화학공학소재연구정보센터
Journal of the American Chemical Society, Vol.131, No.47, 17185-17193, 2009
Energy Transfer, Unfolding, and Fragmentation Dynamics in Collisions of N-Protonated Octaglycine with an H-SAM Surface
Results are reported for PM3 and RM1 QM+MM direct dynamics simulations of collisions of N-protonated octaglycine (gly(8)-H+) with an octanethiol self-assembled monolayer (H-SAM) surface. Detailed analyses of the energy transfer, fragmentation, and conformational changes induced by the collisions are described. Extensive comparisons are made between the simulations and previously reported experimental studies. Good agreement between the two semiempirical methods is found regarding energy transfer, while differences are seen for their fragmentation time scales.
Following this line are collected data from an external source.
(* ===== verification/EgressDeployment.v ===== *)
(** [symbiotic-credential-process], [validated_registry] of [lib.rs] and
    [configured_registry] of [provider.rs]: the routes of a deployment are
    checked and compiled into the model registry an embedded runtime uses.

    Models and account policies are collected in hash maps keyed by the digest
    of their JSON; [MapValues] is the order those maps give their values in. *)

From Stdlib Require Import ZArith Lia.
From stdpp Require Import base gmap strings list.
From S2P Require Import Prelude Text Core SpendTypes Json Trace ExecutionPolicy Responses Wire ModelRegistry Adapters ChatAdapters.
From S2P Require Import SpendLedger EgressTypes EgressRegistry EgressRoutes.

#[local] Open Scope Z_scope.

(** [HashMap::into_values]. *)
Class MapValues : Type := {
  map_values {A : Type} : gmap string A → list A;
  map_values_perm {A : Type} (m : gmap string A) : map_values m ≡ₚ (map_to_list m).*2;
}.

Definition map_values_listed : MapValues :=
  {| map_values A m := (map_to_list m).*2; map_values_perm A m := Permutation_refl _ |}.

(** ** What is serialized *)

Definition identity_wire (i : ModelIdentity) : Wire :=
  WMap [("operation", WString (mi_operation i)); ("operator", WString (mi_operator i)); ("model", WString (mi_model i))]%string.

Definition policy_wire (p : ModelQueueConfig) : Wire :=
  WMap [("provider_request_limit", opt_wire WInt (mq_provider_request_limit p));
        ("max_in_flight", WInt (mq_max_in_flight p)); ("lease_seconds", WInt (mq_lease_seconds p));
        ("logical_retry_attempts", WInt (mq_logical_retry_attempts p)); ("retry_attempts", WInt (mq_retry_attempts p));
        ("retry_jitter_seconds", WInt (mq_retry_jitter_seconds p));
        ("request_timeout_seconds", opt_wire WInt (mq_request_timeout_seconds p));
        ("requests_per_minute", opt_wire WInt (mq_requests_per_minute p));
        ("input_units_per_minute", opt_wire WInt (mq_input_units_per_minute p));
        ("response_cache_dir", opt_wire WString (mq_response_cache_dir p));
        ("rate_burst_seconds", WInt (mq_rate_burst_seconds p)); ("retry_base_delay_ms", WInt (mq_retry_base_delay_ms p));
        ("retry_provider_errors", WBool (mq_retry_provider_errors p));
        ("request_debug_dir", opt_wire WString (mq_request_debug_dir p));
        ("budget_renewal_seconds", opt_wire WInt (mq_budget_renewal_seconds p))]%string.

Definition default_ModelCapabilities : ModelCapabilities := mkCapabilities None false false ReasoningNone CostStandard None.

Section Deployment.
Context `{!Chrono, !Urls, !Dates, !TextEncodings, !Sha256, !JsonWriter, !MapValues} (debug_assertions : bool) (now : DateTime).

(** ** The registry of the routes *)

Definition route_adapter (r : RouteConfig) : ModelAdapter := let '(adapter, _, _) := route_settings r in adapter.

Definition operation_text (a : ModelAdapter) : string :=
  match adapter_capability a with Chat => "chat" | Rerank => "rerank" | Classify => "classify" | _ => "embedding" end.

Definition route_identity (r : RouteConfig) : ModelIdentity :=
  let '(adapter, operator, _) := route_settings r in mkModelIdentity (operation_text adapter) operator (rt_model r).

Definition model_id (r : RouteConfig) : string := digest (identity_wire (route_identity r)).

Definition route_model (r : RouteConfig) : ModelEntry :=
  mkModelEntry (model_id r) [] (route_identity r) (route_adapter r) [adapter_capability (route_adapter r)]
    default_ModelCapabilities None.

Definition policy_id (r : RouteConfig) : string := digest (policy_wire (queue_policy r)).

Definition route_account (r : RouteConfig) : AccountExecutionPolicy := mkAccount (policy_id r) (queue_policy r).

Definition route_limits (r : RouteConfig) : ProviderLimits :=
  mkLimits (rt_max_input_bytes r) (rt_max_response_bytes r)
    (if bool_decide (adapter_capability (route_adapter r) = Chat) then Some (rt_max_output_tokens r) else None).

Definition route_tenant_binding (r : RouteConfig) : TenantProviderBinding :=
  let '(_, _, settings) := route_settings r in
  mkBinding (mkBindingIdentity (rt_tenant r) (rt_route r) (route_revision r) (rt_account r)) (model_id r)
    (rt_destination r) (if String.eqb (rt_secret_ref r) "" then None else Some (rt_secret_ref r)) (policy_id r)
    (rt_account_sharing_key r) (route_limits r) settings.

(** [entry(id).or_insert(value)]. *)
Definition or_insert {A : Type} (id : string) (value : A) (m : gmap string A) : gmap string A :=
  match m !! id with Some _ => m | None => <[id := value]> m end.

Fixpoint configure (routes : list RouteConfig) (models : gmap string ModelEntry)
    (accounts : gmap string AccountExecutionPolicy) (bindings : list TenantProviderBinding) :
    result EgressError (gmap string ModelEntry * gmap string AccountExecutionPolicy * list TenantProviderBinding) :=
  match routes with
  | [] => Ok (models, accounts, bindings)
  | r :: routes =>
      let models := or_insert (model_id r) (route_model r) models in
      if match models !! model_id r with Some e => negb (bool_decide (me_adapter e = route_adapter r)) | None => true end
      then Err EgInvalidRequest
      else configure routes models (or_insert (policy_id r) (route_account r) accounts) (bindings ++ [route_tenant_binding r])
  end.

Definition configured_registry (routes : list RouteConfig) : result EgressError ModelRegistry :=
  let? '(models, accounts, bindings) := configure routes ∅ ∅ [] in
  map_err (λ _, EgInvalidRequest)
    (ModelRegistry_new debug_assertions now (mkRegistryConfig 1 (map_values models) bindings (map_values accounts))).

Definition validated_registry (routes : list RouteConfig) (max_frame_bytes : Z) : result EgressError ModelRegistry :=
  let? _ := validate_frame_size max_frame_bytes in
  if bool_decide (length routes = 0%nat) then Err EgInvalidRequest
  else
    let? _ := check_routes routes max_frame_bytes ∅ in
    configured_registry routes.

(** ** What the tables hold *)

Lemma or_insert_self {A : Type} id (v : A) m : is_Some (or_insert id v m !! id).
Proof. unfold or_insert. destruct (m !! id) eqn:E; [by rewrite E|]. rewrite lookup_insert_eq. by eexists. Qed.

Lemma or_insert_keeps {A : Type} id (v : A) m : m ⊆ or_insert id v m.
Proof. unfold or_insert. destruct (m !! id) eqn:E; [done|]. by apply insert_subseteq. Qed.

Lemma or_insert_inv {A : Type} id (v : A) m id' v' : or_insert id v m !! id' = Some v' →
  m !! id' = Some v' ∨ (id' = id ∧ v' = v).
Proof.
  unfold or_insert. destruct (m !! id) eqn:E; [by left|]. destruct (decide (id' = id)) as [->|Hne].
  - rewrite lookup_insert_eq. intros [= <-]. by right.
  - rewrite lookup_insert_ne by done. by left.
Qed.

(** The tables come from the routes, and hold one entry of each. *)
Lemma configure_ok routes models accounts bindings models' accounts' bindings' :
  configure routes models accounts bindings = Ok (models', accounts', bindings') →
  bindings' = bindings ++ map route_tenant_binding routes
  ∧ models ⊆ models' ∧ accounts ⊆ accounts'
  ∧ (∀ id m, models' !! id = Some m → models !! id = Some m ∨ ∃ r, r ∈ routes ∧ id = model_id r ∧ m = route_model r)
  ∧ (∀ id a, accounts' !! id = Some a → accounts !! id = Some a ∨ ∃ r, r ∈ routes ∧ id = policy_id r ∧ a = route_account r)
  ∧ (∀ r, r ∈ routes → ∃ m, models' !! model_id r = Some m ∧ me_adapter m = route_adapter r).
Proof.
  revert models accounts bindings. induction routes as [|r routes IH]; intros models accounts bindings; simpl.
  { intros [= <- <- <-]. rewrite app_nil_r. split_and!; [done|done|done|by left|by left|by intros r Hr%elem_of_nil]. }
  destruct (or_insert_self (model_id r) (route_model r) models) as [e He]. rewrite He.
  case_bool_decide as Had; [|done]. simpl. intros Hc. destruct (IH _ _ _ Hc) as (Hb & Hm & Ha & Hmi & Hai & Hr).
  split_and!.
  - by rewrite Hb, <-app_assoc.
  - etrans; [apply or_insert_keeps|done].
  - etrans; [apply or_insert_keeps|done].
  - intros id m Hid. destruct (Hmi id m Hid) as [Hold|(r' & Hin & Hr')]; [|right; exists r'; split; [by right|done]].
    apply or_insert_inv in Hold as [Hold|[-> ->]]; [by left|]. right. exists r. split; [by left|done].
  - intros id a Hid. destruct (Hai id a Hid) as [Hold|(r' & Hin & Hr')]; [|right; exists r'; split; [by right|done]].
    apply or_insert_inv in Hold as [Hold|[-> ->]]; [by left|]. right. exists r. split; [by left|done].
  - intros r' [->|Hin]%elem_of_cons; [|by apply Hr]. exists e. split; [by eapply lookup_weaken|done].
Qed.

Lemma map_values_elem {A : Type} (m : gmap string A) v : v ∈ map_values m → ∃ id, m !! id = Some v.
Proof.
  rewrite map_values_perm. intros ([id v'] & -> & Hin)%list_elem_of_fmap. exists id. by apply elem_of_map_to_list in Hin.
Qed.

(** ** What a deployment serves *)

(** The digests tell the models and the policies of a deployment apart. *)
Definition digests_distinct (routes : list RouteConfig) : Prop := ∀ r r', r ∈ routes → r' ∈ routes →
  (model_id r = model_id r' → route_identity r = route_identity r')
  ∧ (policy_id r = policy_id r' → queue_policy r = queue_policy r').

(** The entry a binding's model and account name. *)
Lemma configured_entries routes models accounts bindings r m a b :
  configure routes ∅ ∅ [] = Ok (models, accounts, bindings) → r ∈ routes →
  served (mkRegistryConfig 1 (map_values models) bindings (map_values accounts)) b m a →
  tb_model b = model_id r → tb_account_policy b = policy_id r →
  me_adapter m = route_adapter r
  ∧ (∃ r', r' ∈ routes ∧ model_id r' = model_id r ∧ m = route_model r')
  ∧ ∃ r', r' ∈ routes ∧ policy_id r' = policy_id r ∧ a = route_account r'.
Proof.
  intros Hc Hr [[Hm Hname] [Ha Hid] _ _ _] Hbm Hba. simpl in *.
  apply configure_ok in Hc as (_ & _ & _ & Hmi & Hai & Hent).
  apply map_values_elem in Hm as [id Hm], Ha as [id' Ha].
  destruct (Hmi id m Hm) as [Hn|(rm & Hrm & -> & ->)]; [by rewrite lookup_empty in Hn|].
  destruct (Hai id' a Ha) as [Hn|(ra & Hra & -> & ->)]; [by rewrite lookup_empty in Hn|].
  unfold names_of in Hname. simpl in Hname. apply list_elem_of_singleton in Hname. simpl in Hid.
  destruct (Hent r Hr) as (m' & Hm' & Had). split_and!.
  - rewrite <-Had. f_equal. rewrite <-Hbm, Hname in Hm'. congruence.
  - exists rm. split_and!; [done|congruence|done].
  - exists ra. split_and!; [done|congruence|done].
Qed.

(** C16: A deployment that is accepted serves each of its routes, by tenant and
    name, with the destination, limits, settings and account of its own
    configuration, through its own adapter; the model it asks for and the policy
    it runs under are its own where digests do not collide, and in any case no
    policy retries a send on its own. *)
Theorem deployment_resolves routes max_frame r : validated_registry routes max_frame = Ok r →
  ∀ route, route ∈ routes → ∃ m a,
    registry_binding r (rt_tenant route) (rt_route route) = Ok (mkRegistryBinding (route_tenant_binding route) m a)
    ∧ me_adapter m = route_adapter route
    ∧ mq_retry_attempts (ap_policy a) = 1 ∧ mq_logical_retry_attempts (ap_policy a) = 1
    ∧ (digests_distinct routes → me_identity m = route_identity route ∧ ap_policy a = queue_policy route).
Proof.
  unfold validated_registry, configured_registry. walk.
  match goal with Hc : configure _ _ _ _ = Ok _ |- _ => rename Hc into Hconf end. intros Hnew route Hroute.
  destruct (ModelRegistry_new _ _ _) as [r'| |] eqn:Hr; [|done..]. injection Hnew as ->.
  apply registry_serves in Hr as [final Hserves]. cbn [rc_bindings] in Hserves.
  pose proof (configure_ok _ _ _ _ _ _ _ Hconf) as (Hb & _). simpl in Hb.
  destruct (Hserves (route_tenant_binding route)) as (m & ac & key & Hbind & Hs & _).
  { rewrite Hb. apply list_elem_of_fmap. by exists route. }
  assert (binding_key (route_tenant_binding route) = (rt_tenant route, rt_route route)) as Hkey
    by (unfold binding_key, route_tenant_binding; by destruct (route_settings route) as [[? ?] ?]).
  assert (tb_model (route_tenant_binding route) = model_id route ∧ tb_account_policy (route_tenant_binding route) = policy_id route)
    as [Hbm Hba] by (unfold route_tenant_binding; by destruct (route_settings route) as [[? ?] ?]).
  destruct (configured_entries _ _ _ _ route m ac _ Hconf Hroute Hs Hbm Hba) as (Had & (rm & Hrm & Hmid & ->) & ra & Hra & Hpid & ->).
  exists (route_model rm), (route_account ra). rewrite Hkey in Hbind. split_and!; [exact Hbind|exact Had|done|done|].
  intros Hd. split; [by apply (Hd rm route)|by apply (Hd ra route)].
Qed.

End Deployment.

(** ** A deployment of two routes *)

Section Sample.
#[local] Instance routes_urls : Urls := {| parse_url s := Some (mkUrl "https" (Some s) "" None None None) |}.
#[local] Instance routes_dates : Dates := {| date_ok _ := true |}.
#[local] Instance routes_chrono : Chrono := chrono_range.
#[local] Instance routes_text : TextEncodings := {|
  json_text v := match v with
                 | VArray values => join "," (map (λ v, match v with VString s => s | _ => EmptyString end) values)
                 | VString s => quoted s
                 | _ => EmptyString
                 end;
  base64 _ s := s;
  json_string_quoted s := ex_intro _ s eq_refl;
|}.
#[local] Instance routes_sha : Sha256 := {| sha256 s := s |}.
#[local] Instance routes_writer : JsonWriter := {|
  write_calls w := match w with
                   | WMap [(_, WString a); (_, WString b); (_, WString c)] => [a; b; c]
                   | _ => ["{"; "}"]%string
                   end
|}.
#[local] Instance routes_values : MapValues := map_values_listed.

Definition sample_route (name model : string) : RouteConfig :=
  mkRoute "t" "acct" None (Some 100) 3 None Retain name "ref" (SecretFile "/k") "https://x" model
    (RouteOpenAiChat "op" None None) false 10000 10000 100 50 1 None None 30.

Definition sample_routes : list RouteConfig := [sample_route "r1" "m1"; sample_route "r2" "m2"].

Lemma deployment_resolves_witness : ∃ r m a, validated_registry true 0 sample_routes 100000 = Ok r
  ∧ registry_binding r "t" "r2" = Ok (mkRegistryBinding (route_tenant_binding (sample_route "r2" "m2")) m a)
  ∧ me_identity m = mkModelIdentity "chat" "op" "m2" ∧ mq_retry_attempts (ap_policy a) = 1.
Proof.
  assert (match validated_registry true 0 sample_routes 100000 with Ok _ => true | _ => false end = true) as Hok
    by (vm_compute; reflexivity).
  destruct (validated_registry true 0 sample_routes 100000) as [r| |] eqn:E; [|discriminate Hok..].
  destruct (deployment_resolves true 0 sample_routes 100000 r E (sample_route "r2" "m2")) as (m & a & Hr & _ & Hretry & _ & Hd);
    [right; left|].
  exists r, m, a. split; [reflexivity|]. split; [exact Hr|]. split; [|exact Hretry].
  apply Hd. intros r1 r2 Hin1 Hin2. split.
  - apply elem_of_cons in Hin1 as [->| ->%list_elem_of_singleton]; apply elem_of_cons in Hin2 as [->| ->%list_elem_of_singleton].
    + intros _. reflexivity.
    + intros Hid. vm_compute in Hid. discriminate Hid.
    + intros Hid. vm_compute in Hid. discriminate Hid.
    + intros _. reflexivity.
  - intros _. apply elem_of_cons in Hin1 as [->| ->%list_elem_of_singleton];
      apply elem_of_cons in Hin2 as [->| ->%list_elem_of_singleton]; reflexivity.
Defined.

End Sample.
Trajectories were calculated for 8 ps with collision energies from 5 to 110 eV and incident angles of 0 degrees and 45 degrees. A linear relationship is found between the collision energy and key parameters of the final internal energy distributions of both gly(8)-H+ and the H-SAM. In general wider distributions are seen for the H-SAM than for the peptide ion. An incident angle of 45 degrees leads to more energy transfer to the peptide, with wider distributions. The average percentage energy transfer to gly(8)-H+ is nearly independent of the collision energy, while the average percentage transfer to the surface increases with collision energy. For normal incidence, we find an average percentage energy transfer to gly8-H+ which is in excellent agreement with the experimentally measured value 10.1 +/- 0.8% for the octapeptide des-Arg(1)-bradykinin [J. Chem. Phys. 2003, 119, 3414]. At each collision energy dramatic conformational changes Of gly(8)-H+ are seen. The initial folded structure rearranges to form a beta-sheet like structure showing that the collision induces peptide unfolding. This process is more pronounced at an incident angle of 45 degrees. Following the conformation change, nonshattering fragmentation, promoted by proton transfer, is observed at the highest collision energies. Substantially more fragmentation occurs for the RM1 simulations.